In the middle of my years at the "sanitarium" as it was called in the community, I took 2 years and went to Phoenix to work and live. I worked at Good Samaritan Hospital and my future of working with patients who were dying was sealed. I will share that in my next post.

Sunday, September 03, 2006

The Real World

I love Sundays ~ a lazy coffee in the morning and playing with the cat. It's raining today and that's even better. I just love to stay cozy inside and listen to it rain. Ok, that's in my PERFECT world. My REAL world is that I have to go out today to get boxes so I can start packing to move. (I was given a 30-day notice by my landlord to vacate so that he can move in here). Real life can be such a drag!

But on the bright side, I am working on some training modules for nurses, CNAs and oxygen providers. Having been on the receiving end of panic breathing, I wish I knew way back when, what I know now about oxygen and breathing techniques and the equipment. My sister died of lung disease when she was just 50. I could have helped her so much more had I known pursed lip breathing and diaphramatic breathing and tips on how to focus her and talk to her to bring her breathing under control. In the real world, we just don't get enough information and learn much of it on the job.

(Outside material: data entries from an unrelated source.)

(* ===== verification/Lifecycle.v ===== *)
(** Lifecycle: the managed service lifecycle of [unlinger-daemon/src/store.rs].

    One row of [managed_lifecycle] says which daemon instance of which activation
    generation owns the service, whether enforcement is requested and effective, and
    how far its startup got. Arming is refused while a cleanup is open or its effect
    uncertain. *)

From S2P Require Import Prelude Text Model Artifact Evidence Cleanup Executor Analyzer Cooling.
From S2P Require Import Names Store Journal.
From Stdlib Require Import Ascii.

(** ** Data *)

Record ManagedLifecycle : Type := mkManagedLifecycle {
  ml_activation_generation : N;
  ml_instance_id : string;
  ml_requested_enforce : bool;
  ml_effective_enforce : bool;
  ml_armed_generation : option N;
  ml_enforcement_epoch : option string;
  ml_ready : bool;
  ml_draining : bool;
  ml_startup_phase : ManagedStartupPhase;
  ml_updated_at_unix_millis : N;
}.

(** [value.chars().any(char::is_control)]: the code points below 32 and from 127 to
    159, the latter half encoded as 194 followed by a byte below 160. *)
Fixpoint has_control (s : string) : bool :=
  match s with
  | EmptyString => false
  | String c rest =>
      ((code c <? 32) || (code c =? 127))%N
      || match rest with
         | String d _ => ((code c =? 194) && (128 <=? code d) && (code d <=? 159))%N
         | EmptyString => false
         end
      || has_control rest
  end.

Definition validate_managed_identity (activation_generation : N) (instance_id : string) :
    result unit StoreError :=
  guard? negb (bool_decide (activation_generation = 0)%N)
    else StoreInvalid "managed activation generation must be greater than zero" in
  guard? negb (is_empty (trim instance_id) || bool_decide (192 < String.length instance_id)
               || has_control instance_id)
    else StoreInvalid "managed instance ID must contain 1 to 192 printable bytes" in
  Ok tt.

Definition validate_enforcement_epoch (enforcement_epoch : string) : result unit StoreError :=
  guard? negb (is_empty (trim enforcement_epoch)
               || bool_decide (192 < String.length enforcement_epoch))
    else StoreInvalid "managed arm requires a bounded non-empty enforcement epoch" in
  Ok tt.

Definition sqlite_generation (value : N) : result Z StoreError :=
  i64_or_range value "activation generation overflowed i64".

Definition parse_sqlite_bool (value : Z) (field : string) : result bool StoreError :=
  if bool_decide (value = 0)%Z then Ok false
  else if bool_decide (value = 1)%Z then Ok true
  else Err (StoreCorrupt ("managed lifecycle field " +:+ debug_str field +:+ " is not boolean")).

(** [i64::from(bool)]. *)
Definition sqlite_bool (b : bool) : Z := if b then 1 else 0.

(** [managed_lifecycle_connection]: the row, parsed. *)
Definition parse_lifecycle_row (r : lifecycle_row) : result ManagedLifecycle StoreError :=
  let? generation :=
    u64_or_corrupt (lc_generation r) "managed activation generation is invalid" in
  let? armed :=
    option_transpose (λ g, u64_or_corrupt g "managed armed generation is invalid")
      (lc_armed_generation r) in
  let? updated_at :=
    u64_or_corrupt (lc_updated_at_ms r) "managed lifecycle timestamp is invalid" in
  let? requested := parse_sqlite_bool (lc_requested_enforce r) "requested_enforce" in
  let? effective := parse_sqlite_bool (lc_effective_enforce r) "effective_enforce" in
  let? ready := parse_sqlite_bool (lc_ready r) "ready" in
  let? draining := parse_sqlite_bool (lc_draining r) "draining" in
  let? phase := parse_managed_startup_phase (lc_startup_phase r) in
  Ok (mkManagedLifecycle generation (lc_instance_id r) requested effective armed
        (lc_enforcement_epoch r) ready draining phase updated_at).

Definition managed_lifecycle_connection (db : database) :
    result (option ManagedLifecycle) StoreError :=
  option_transpose parse_lifecycle_row (lifecycle db).

Definition require_exact_managed_identity (l : ManagedLifecycle) (activation_generation : N)
    (instance_id : string) : result unit StoreError :=
  guard? bool_decide (ml_activation_generation l = activation_generation)
    else StoreInvalid ("managed activation generation mismatch: active "
           +:+ pretty (ml_activation_generation l) +:+ ", requested "
           +:+ pretty activation_generation) in
  guard? bool_decide (ml_instance_id l = instance_id)
    else StoreInvalid "managed instance ID does not match the active daemon" in
  Ok tt.

(** ** The blockers of arming *)

(** A retry block whose attempt has an action with this disposition. *)
Definition block_with_disposition (signal_name artifact_name : string) (db : database) : bool :=
  existsb (λ entry : string * block_row,
    table_exists (λ _, has_stored_disposition signal_name (block_source_attempt entry.2))
      (action_rows db)
    || table_exists (λ _, has_stored_disposition artifact_name (block_source_attempt entry.2))
         (artifact_rows db))
    (map_to_list (retry_blocks db)).

Definition persistent_enforcement_blocker (db : database) : option string :=
  if block_with_disposition "delivery_unknown" "delivery_unknown" db
  then Some "managed arm is blocked by unresolved delivery-unknown cleanup"
  else if block_with_disposition "delivered" "removed" db
  then Some "managed arm is blocked by cleanup interrupted after a delivered side effect"
  else None.

Definition managed_arm_blocker (db : database) : option string :=
  if table_exists (λ _, attempt_open) (attempts db)
  then Some "managed arm is blocked by an incomplete cleanup attempt"
  else persistent_enforcement_blocker db.

(** [HistoryStore::automatic_enforcement_blocked]. *)
Definition automatic_enforcement_blocked (io : option StoreError) (db : database) :
    result bool StoreError :=
  with_connection io (Ok (bool_decide (is_Some (persistent_enforcement_blocker db)))).

(** ** Transitions of the row *)

(** [UPDATE managed_lifecycle SET .. WHERE singleton = 1]. *)
Definition update_lifecycle (f : lifecycle_row → lifecycle_row) (db : database) :
    result database StoreError :=
  match lifecycle db with
  | Some r =>
      guard? lifecycle_check (f r)
        else StoreSqlite "CHECK constraint failed: managed_lifecycle" in
      Ok (db <| lifecycle := Some (f r) |>)
  | None => Ok db
  end.

(** [effective_enforce = 0, armed_generation = NULL, enforcement_epoch = NULL]. *)
Definition disarmed_row (r : lifecycle_row) : lifecycle_row :=
  r <| lc_effective_enforce := 0%Z |> <| lc_armed_generation := None |>
    <| lc_enforcement_epoch := None |>.

(** [apply_managed_arm]. *)
Definition apply_managed_arm (enforcement_epoch : string) (occurred_at : Z) (db : database) :
    result database StoreError :=
  update_lifecycle (λ r,
    r <| lc_requested_enforce := 1%Z |> <| lc_effective_enforce := 1%Z |>
      <| lc_armed_generation := Some (lc_generation r) |>
      <| lc_enforcement_epoch := Some enforcement_epoch |> <| lc_ready := 1%Z |>
      <| lc_draining := 0%Z |> <| lc_startup_phase := "ready_enforce" |>
      <| lc_updated_at_ms := occurred_at |>)
    (db <| cooling ::= reset_cooling |>).

(** [apply_managed_report_only_ready]. *)
Definition apply_managed_report_only_ready (occurred_at : Z) (clear_requested_enforce : bool)
    (db : database) : result database StoreError :=
  update_lifecycle (λ r,
    (disarmed_row r)
      <| lc_requested_enforce :=
           if clear_requested_enforce then 0%Z else lc_requested_enforce r |>
      <| lc_ready := 1%Z |> <| lc_draining := 0%Z |>
      <| lc_startup_phase := "ready_report_only" |> <| lc_updated_at_ms := occurred_at |>) db.

(** [transition_managed]: only the exact daemon instance changes its row. *)
Definition transition_managed (io : option StoreError) (activation_generation : N)
    (instance_id : string) (occurred_at_unix_millis : N)
    (transition : ManagedLifecycle → Z → database → result database StoreError)
    (db : database) : result (database * ManagedLifecycle) StoreError :=
  let? _ := validate_managed_identity activation_generation instance_id in
  let? occurred_at := sqlite_millis occurred_at_unix_millis "managed lifecycle timestamp" in
  with_connection io (
  let? current := managed_lifecycle_connection db in
  let? current := ok_or current (StoreInvalid "managed lifecycle has not begun") in
  let? _ := require_exact_managed_identity current activation_generation instance_id in
  let? db := transition current occurred_at db in
  let? stored := managed_lifecycle_connection db in
  let? stored :=
    ok_or stored (StoreCorrupt "managed lifecycle disappeared during transition") in
  Ok (db, stored)).

(** ** Operations *)

(** A restart of the same generation keeps a request that was effective, or that a
    graceful shutdown before readiness preserved. *)
Definition carries_request (activation_generation : N) (l : ManagedLifecycle) : bool :=
  let ready_enforce_restart :=
    bool_decide (ml_startup_phase l = PhaseReadyEnforce) && ml_effective_enforce l in
  let graceful_pre_ready_restart :=
    bool_decide (ml_startup_phase l = PhaseReadyReportOnly)
    && negb (ml_ready l) && negb (ml_effective_enforce l)
    && bool_decide (ml_armed_generation l = None)
    && bool_decide (ml_enforcement_epoch l = None) in
  bool_decide (ml_activation_generation l = activation_generation)
  && ml_requested_enforce l
  && (ready_enforce_restart || graceful_pre_ready_restart).

(** [HistoryStore::begin_managed_boot]. *)
Definition begin_managed_boot (io : option StoreError) (activation_generation : N)
    (instance_id : string) (occurred_at_unix_millis : N) (db : database) :
    result (database * ManagedLifecycle) StoreError :=
  let? _ := validate_managed_identity activation_generation instance_id in
  let? generation := sqlite_generation activation_generation in
  let? occurred_at := sqlite_millis occurred_at_unix_millis "managed boot timestamp" in
  with_connection io (
  let? current := managed_lifecycle_connection db in
  let carry :=
    match current with Some l => carries_request activation_generation l | None => false end in
  let row :=
    mkLifecycleRow generation instance_id (sqlite_bool carry) 0 None None 0 0 "recovering"
      occurred_at in
  guard? lifecycle_check row else StoreSqlite "CHECK constraint failed: managed_lifecycle" in
  let db := db <| lifecycle := Some row |> in
  let? stored := managed_lifecycle_connection db in
  let? stored := ok_or stored (StoreCorrupt "managed boot did not create lifecycle state") in
  Ok (db, stored)).

(** [HistoryStore::finish_managed_recovery]. *)
Definition finish_managed_recovery (io : option StoreError) (activation_generation : N)
    (instance_id : string) (occurred_at_unix_millis : N) :
    database → result (database * ManagedLifecycle) StoreError :=
  transition_managed io activation_generation instance_id occurred_at_unix_millis
    (λ l occurred_at db,
      guard? negb (ml_draining l) else StoreInvalid "managed daemon is already draining" in
      update_lifecycle (λ r,
        (disarmed_row r) <| lc_ready := 0%Z |> <| lc_startup_phase := "first_scan_report_only" |>
          <| lc_updated_at_ms := occurred_at |>) db).

(** [HistoryStore::preserve_managed_pre_ready_restart_intent]. *)
Definition preserve_managed_pre_ready_restart_intent (io : option StoreError)
    (activation_generation : N) (instance_id : string) (occurred_at_unix_millis : N) :
    database → result (database * ManagedLifecycle) StoreError :=
  transition_managed io activation_generation instance_id occurred_at_unix_millis
    (λ l occurred_at db,
      guard? negb (ml_draining l)
        else StoreInvalid "draining managed daemon cannot preserve restart intent" in
      guard? negb (ml_ready l)
             && bool_decide (ml_startup_phase l ∈ [PhaseRecovering; PhaseFirstScanReportOnly])
        else StoreInvalid "managed daemon is not in pre-ready startup" in
      update_lifecycle (λ r,
        (disarmed_row r) <| lc_ready := 0%Z |> <| lc_draining := 0%Z |>
          <| lc_startup_phase := "ready_report_only" |>
          <| lc_updated_at_ms := occurred_at |>) db).

(** [HistoryStore::complete_managed_first_scan]. *)
Definition complete_managed_first_scan (io : option StoreError) (activation_generation : N)
    (instance_id enforcement_epoch : string) (occurred_at_unix_millis : N) (db : database) :
    result (database * ManagedLifecycle) StoreError :=
  let? _ := validate_enforcement_epoch enforcement_epoch in
  transition_managed io activation_generation instance_id occurred_at_unix_millis
    (λ l occurred_at db,
      guard? negb (ml_draining l) else StoreInvalid "managed daemon is already draining" in
      guard? bool_decide (ml_startup_phase l = PhaseFirstScanReportOnly)
        else StoreInvalid "managed daemon is not awaiting its first report-only scan" in
      if ml_requested_enforce l then
        match managed_arm_blocker db with
        | Some _ => apply_managed_report_only_ready occurred_at true db
        | None => apply_managed_arm enforcement_epoch occurred_at db
        end
      else apply_managed_report_only_ready occurred_at false db) db.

I am going to make some more coffee and enjoy my perfect world for a while.




Saturday, September 02, 2006

From out of the darkness

I have been a member for a couple of months but could never access my account. I have a friend who has started a blog so I thought I'd try this again. I have some things to say, a few things to work out and a some things to share.

I hope to connect with people who are either nurses or COPDers. For me, I cannot separate the two. I am a nurse with 30 years experience who doesn't want to give up my life's work. I may be on oxygen, but I am not without passion for what I do.

I had been in a terrible depression for many months and have come out on the "other side" and I am VERY grateful to be here! With the support of family and friends, and my online family of COPD supporters, I realize that my life can move forward and be the meaningful and rewarding life that I love.